Dissenting Judge John Dunlaw reached an opposite conclusion.

“The Plaintiffs have offered, and the Court received, a myriad of testimony, statistical analysis, and evidence relating to the impact the provision of Article VI, Section 2, Part 3 of the North Carolina Constitution (felon disenfranchisement) has on the African American population,” Dunlaw wrote. “The Plaintiffs have offered no testimony, statistical analysis, or evidence relating to the impact, if any, N.C.G.S. § 13-1 has on the African American population or any other suspect class.”

The court ruling arrived less than two months before North Carolina’s May 17 primary.

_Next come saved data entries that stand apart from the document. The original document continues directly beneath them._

(** C7, on the code.  In a run whose thresholds are metres, the list sent
    to the service is the selection itself (1000), the feature comes back
    with the value 1000, and the layer is named after [1000 // 60 = 16]
    "menit": the value is divided by 60 whatever the kind of range. *)
Theorem distance_threshold_is_divided_by_60 :
  converted_range_of distance_widgets = [1000%Z] /\
  shown_layer_names (events_of (run echo_client distance_widgets))
  = ["16 menit - driving-car"%string].
Proof. split; reflexivity. Qed.

(** The well-formed single point of the specification: the summary shows
    2.5 square kilometres, and the run still ends in the [NameError]. *)
Example single_point_scenario :
  markdown_lines (events_of (run echo_client point_widgets))
  = [("driving-car"%string, (5 # 2)%Q)] /\
  result_of (run echo_client point_widgets) = Raise (NameError "path_kml").
Proof. split; reflexivity. Qed.

(** The single-point branch has one handler for the whole of its [try]
    block: when the request of a profile fails, the failure is reported
    and the profiles after it are not requested. *)
Example single_point_failure :
  events_of (run demo_client refused_point_widgets)
  = [StWriteProfile "foot-walking"; Call 0;
     StErrorCoordinate (OtherException "profile not available")].
Proof. reflexivity. Qed.

(** The scenario of 100 vertices sampled every 20: 5 sample points, one
    request per point and profile, 15 square kilometres per profile. *)
Example region_scenario :
  markdown_lines (events_of (run unit_area_client scenario_widgets))
  = [("driving-car"%string, inject_Z 15); ("foot-walking"%string, inject_Z 15)]
  /\
  calls (events_of (run unit_area_client scenario_widgets)) = 10.
Proof. split; vm_compute; reflexivity. Qed.

(** Outside the positive steps, the slice of Python refuses 0 and walks
    backwards on a negative step. *)
Example slice_step_zero :
  slice_step [1; 2; 3] 0 = Raise (ValueError "slice step cannot be zero").
Proof. reflexivity. Qed.

Example slice_step_negative : slice_step [1; 2; 3; 4; 5] (-2) = Return [5; 3; 1].
Proof. reflexivity. Qed.

(** * Further properties of the code *)

(** ** The retry executor, whatever the call does *)

Section RetryBehaviour.

Context {num : Type}.
Context {S A : Type}.

Implicit Types (func : thunk A) (wait : Q) (s : S).

Local Abbreviation retry_loop := (retry_loop (num:=num)).
Local Abbreviation retry_request := (retry_request (num:=num)).
Local Abbreviation retry_rounds := (retry_rounds (num:=num)).

(** Where the outcome of the loop comes from. *)
Lemma retry_loop_outcome func wait n :
  forall attempt s,
    match result_of (retry_loop func wait attempt n s) with
    | Return r =>
        exists K,
          K < n /\
          (forall i, i < K -> rate_limited (func (attempt + i)) = true) /\
          func (attempt + K) = Return r
    | Raise e =>
        is_ApiError e = false /\
        ((e = RuntimeError exhausted_message /\
          forall i, i < n -> rate_limited (func (attempt + i)) = true)
         \/
         exists K,
           K < n /\
           (forall i, i < K -> rate_limited (func (attempt + i)) = true) /\
           func (attempt + K) = Raise e)
    end.
Proof.
  induction n as [| n IH]; intros attempt s.
  - cbn. split; [reflexivity |]. left. split; [reflexivity |].
    intros i Hi. lia.
  - destruct (func attempt) as [r | e] eqn:Hcall.
    + rewrite (retry_loop_return func wait attempt n s r Hcall). cbn.
      exists 0. rewrite Nat.add_0_r. repeat split; [lia | | exact Hcall].
      intros i Hi. lia.
    + destruct (is_ApiError e) eqn:Hapi.
      * assert (Hlim : rate_limited (func attempt) = true)
          by (rewrite Hcall; exact Hapi).
        rewrite (retry_loop_again func wait attempt n s Hlim).
        specialize (IH (Datatypes.S attempt) s).
        destruct (retry_loop func wait (Datatypes.S attempt) n s)
          as [[res s'] t].
        unfold result_of in *. cbn [fst] in *.
        assert (Hshift : forall K,
                   (forall i, i < K ->
                      rate_limited (func (Datatypes.S attempt + i)) = true) ->
                   forall i, i < Datatypes.S K ->
                     rate_limited (func (attempt + i)) = true).
        { intros K HK [| i] Hi.
          - rewrite Nat.add_0_r. exact Hlim.
          - replace (attempt + Datatypes.S i)
              with (Datatypes.S attempt + i) by lia.
            apply HK. lia. }
        destruct res as [r | e'].
        -- destruct IH as [K [HK [Hbefore Hat]]].
           exists (Datatypes.S K). repeat split; [lia | now apply Hshift |].
           replace (attempt + Datatypes.S K)
             with (Datatypes.S attempt + K) by lia.
           exact Hat.
        -- destruct IH as [Hno [[He Hall] | [K [HK [Hbefore Hat]]]]];
             (split; [exact Hno |]).
           ++ left. split; [exact He | now apply Hshift].
           ++ right. exists (Datatypes.S K).
              repeat split; [lia | now apply Hshift |].
              replace (attempt + Datatypes.S K)
                with (Datatypes.S attempt + K) by lia.
              exact Hat.
      * rewrite (retry_loop_propagate func wait attempt n s e Hcall Hapi).
        cbn. split; [exact Hapi |]. right. exists 0.
        rewrite Nat.add_0_r. repeat split; [lia | | exact Hcall].
        intros i Hi. lia.
Qed.
(** [try { body } catch (e) { handler }]. *)
Definition try_catch {A : Type} (body : Eff A) (handler : JsError -> Eff A) : Eff A :=
  match body with
  | (t1, Thrown e) => let (t2, r) := handler e in ((t1 ++ t2)%list, r)
  | done => done
  end.

Declare Scope eff_scope.
Delimit Scope eff_scope with eff.
Notation "x <- m ;; k" := (bind m (fun x => k))
  (at level 61, m at next level, right associativity) : eff_scope.
Notation "m ;; k" := (bind m (fun _ => k))
  (at level 61, right associativity) : eff_scope.

(** ** External collaborators

    Everything the handler imports and calls; none of it is defined in the
    two source files, so the handler is parameterised by it. *)
Record World : Type := mkWorld {
  (* [parseRepoUrl(repoUrl, integrations)] from [./util] *)
  parseRepoUrl : string -> JsError + RepoLocator;
  (* [integrations.gitlab.byHost(host)] *)
  byHost : string -> option GitLabIntegration;
  (* [resolveSafeChildPath(base, path)] from [@backstage/backend-common] *)
  resolveSafeChildPath : string -> string -> JsError + string;
  (* [serializeDirectoryContents(root, { gitignore: true })] *)
  serializeDirectoryContents : string -> JsError + list SerializedFile;
  (* [Buffer.prototype.toString()] *)
  Buffer_toString : Buffer -> string;
  (* [api.Projects.show(projectPath)] of the client built from [opts] *)
  Projects_show : GitlabOptions -> string -> JsError + ProjectSchema;
  (* [api.Issues.create(projectId, issue)] of the client built from [opts] *)
  Issues_create : GitlabOptions -> Z -> Issue -> JsError + IssueSchema
}.

(** The double-quote character, which the deprecation message contains. *)
Definition dquote : string := String (Ascii.ascii_of_nat 34) EmptyString.

Definition deprecationWarning : string :=
  "Property " ++ dquote ++ "projectid" ++ dquote
  ++ " is deprecated and no longer to needed to create a MR".

(** ** Version 1: the concatenating handler (unnamed source part) *)
Module V1.

(** The handler's declared input type. *)
Record Input : Type := mkInput {
  repoUrl : string;
  title : string;
  description : string;
  branchName : string;
  targetPath : string;
  token : option string;
  projectid : option string;
  removeSourceBranch : option bool
}.

Record Ctx : Type := mkCtx {
  input : Input;
  workspacePath : string
}.

(** The property names of [schema.output.properties]. *)
Definition outputSchemaKeys : list string :=
  ["projectid"; "projectPath"; "mergeRequestURL"].

Local Open Scope eff_scope.

Definition handler (w : World) (ctx : Ctx) : Eff unit :=
  let repoUrl := repoUrl (input ctx) in
  loc <- lift (parseRepoUrl w repoUrl) ;;
  let projectPath := owner loc ++ "/" ++ repo loc in
  projectPath <-
    match projectid (input ctx) with
    | Some pid =>
        if truthy (Some pid) then
          emit (LoggerWarn deprecationWarning) ;;
          emit (ConsoleWarn deprecationWarning) ;;
          ret pid
        else ret projectPath
    | None => ret projectPath
    end ;;
  match byHost w (host loc) with
  | None =>
      throw (InputError
        ("No matching integration configuration for host " ++ host loc
         ++ ", please check your integrations config"))
  | Some integrationConfig =>
      if negb (truthy (cfg_token (config integrationConfig)))
         && negb (truthy (token (input ctx)))
      then throw (InputError ("No token available for host " ++ host loc))
      else
        let token := nullish (token (input ctx))
                             (cfg_token (config integrationConfig)) in
        let tokenType :=
          if truthy (V1.token (input ctx)) then oauthToken_kind else token_kind in
        let api := mkOptions (baseUrl (config integrationConfig)) tokenType token in
        emit (NewGitlab api) ;;
        targetPath <- lift (resolveSafeChildPath w (workspacePath ctx)
                              (targetPath (input ctx))) ;;
        fileContents <- await (FsSerialize targetPath)
                              (serializeDirectoryContents w targetPath) ;;
        let desc :=
          Array_join None
            (map (fun file => Buffer_toString w (content file)) fileContents) in
        projects <- await (NetProjectsShow projectPath)
                          (Projects_show w api projectPath) ;;
        emit (ConsoleLog "got project") ;;
        let issue := mkIssue (title (input ctx)) (Some desc) ["onboarding"] in
        emit (ConsoleLog "Trying to create issue ") ;;
        try_catch
          (issueRes <- await (NetIssuesCreate (id projects) issue)
                             (Issues_create w api (id projects) issue) ;;
           emit (ConsoleLog "Issue Created") ;;
           emit (Output "projectid" projectPath) ;;
           emit (Output "projectPath" projectPath) ;;
           emit (Output "mergeRequestUrl" (web_url issueRes)))
          (fun e =>
             throw (InputError
               ("Creating the issue to " ++ projectPath ++ " failed "
                ++ Error_toString e)))
  end.

End V1.

(** ** Version 2: the single-file handler ([gitlabIssue.ts]) *)
Module V2.

(** The handler's declared input type, together with the [token] property
    that the handler still reads from the run-time input object. *)
Record Input : Type := mkInput {
  repoUrl : string;
  title : string;
  targetPath : string;
  projectid : option string;
  token : option string
}.

Record Ctx : Type := mkCtx {
  input : Input;
  workspacePath : string
}.

(** The property names of [schema.output.properties]. *)
Definition outputSchemaKeys : list string :=
  ["projectid"; "projectPath"; "issueUrl"].

Local Open Scope eff_scope.

Definition handler (w : World) (ctx : Ctx) : Eff unit :=
  let repoUrl := repoUrl (input ctx) in
  loc <- lift (parseRepoUrl w repoUrl) ;;
  let projectPath := owner loc ++ "/" ++ repo loc in
  projectPath <-
    match projectid (input ctx) with
    | Some pid =>
        if truthy (Some pid) then
          emit (LoggerWarn deprecationWarning) ;;
          emit (ConsoleWarn deprecationWarning) ;;
          ret pid
        else ret projectPath
    | None => ret projectPath
    end ;;
  match byHost w (host loc) with
  | None =>
      throw (InputError
        ("No matching integration configuration for host " ++ host loc
         ++ ", please check your integrations config"))
  | Some integrationConfig =>
      if negb (truthy (cfg_token (config integrationConfig)))
         && negb (truthy (token (input ctx)))
      then throw (InputError ("No token available for host " ++ host loc))
      else
        let token := cfg_token (config integrationConfig) in
        let tokenType := token_kind in
        let api := mkOptions (baseUrl (config integrationConfig)) tokenType token in
        emit (NewGitlab api) ;;
        targetPath <- lift (resolveSafeChildPath w (workspacePath ctx)
                              (targetPath (input ctx))) ;;
        fileContents <- await (FsSerialize targetPath)
                              (serializeDirectoryContents w targetPath) ;;
        emit (ConsoleLog "Getting file contents for ") ;;
        let desc :=
          option_map (fun file => Buffer_toString w (content file))
            (Array_find (fun file => path file =? V2.targetPath (input ctx))
                        fileContents) in
        projects <- await (NetProjectsShow projectPath)
                          (Projects_show w api projectPath) ;;
        let issue := mkIssue (title (input ctx)) desc ["onboarding"] in
        emit (ConsoleLog "Trying to create issue ") ;;
        try_catch
          (issueRes <- await (NetIssuesCreate (id projects) issue)
                             (Issues_create w api (id projects) issue) ;;
           emit (ConsoleLog "Issue Created") ;;
           emit (Output "projectid" projectPath) ;;
           emit (Output "projectPath" projectPath) ;;
           emit (Output "issueUrl" (web_url issueRes)))
          (fun e =>
             throw (InputError
               ("Creating the issue to " ++ projectPath ++ " failed "
                ++ Error_toString e)))
  end.

End V2.

(** ** Path containment *)
Module Paths.

(** Modelled from the spec: the segments of a path, which
    [resolveSafeChildPath] (imported from [@backstage/backend-common], not
    among the sources) has to walk in order to join two paths. *)
Fixpoint segments_from (cur s : string) : list string :=
  match s with
  | EmptyString => [cur]
  | String c rest =>
      if Ascii.eqb c "/"%char then cur :: segments_from EmptyString rest
      else segments_from (cur ++ String c EmptyString) rest
  end.

(** Modelled from the spec: one step of the join performed by the missing
    [resolveSafeChildPath]; empty and [.] segments stay in place, [..]
    moves to the parent directory, any other segment enters a child. *)
Definition enter (dir : list string) (seg : string) : list string :=
  if seg =? EmptyString then dir
  else if seg =? "." then dir
  else if seg =? ".." then removelast dir
  else (dir ++ [seg])%list.

(** Modelled from the spec: the directory denoted by a path, for the
    missing [resolveSafeChildPath]. *)
Definition directory (from : list string) (p : string) : list string :=
  fold_left enter (segments_from EmptyString p) from.

(** Modelled from the spec: the join of the workspace root with the
    caller-supplied relative [targetPath], for the missing
    [resolveSafeChildPath]. *)
Definition join (base p : string) : list string :=
  directory (directory [] base) p.

(** Modelled from the spec: whether [target] lies inside [base], for the
    missing [resolveSafeChildPath]. *)
Fixpoint isChildPath (base target : list string) : bool :=
  match base, target with
  | [], _ => true
  | b :: base', t :: target' => (b =? t) && isChildPath base' target'
  | _ :: _, [] => false
  end.

(** Modelled from the spec: a [targetPath] escapes the workspace root when
    its join with the root does not lie inside the root (containment
    invariant of the missing [resolveSafeChildPath]). *)
Definition escapesRoot (base p : string) : bool :=
  negb (isChildPath (directory [] base) (join base p)).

“This is an unrivaled attempt by judges to legislate from the bench,” said Sen. Warren Daniel, R-Burke, in a March 30 news release. “Piece-by-piece the courts are chipping away at the legislature’s constitutional duty to set election policy in this state and seizing that authority for themselves.”

“[I]nstead of just striking down the law, two of the three judges wrote a new law allowing all felons not currently serving an active sentence to register to vote,” Daniel’s news release added. “Simply put, this ruling substitutes the preferred policy of two county judges for state law.”

“The General Assembly has not voted on a new process for felons to regain their right to vote, nor has Gov. [Roy] Cooper signed anything into law,” according to Daniel’s release. “The only people who have approved this policy change are two trial court judges that represent a small fraction of our residents.”

There is no deadline for action from either the state Appeals Court or the Supreme Court.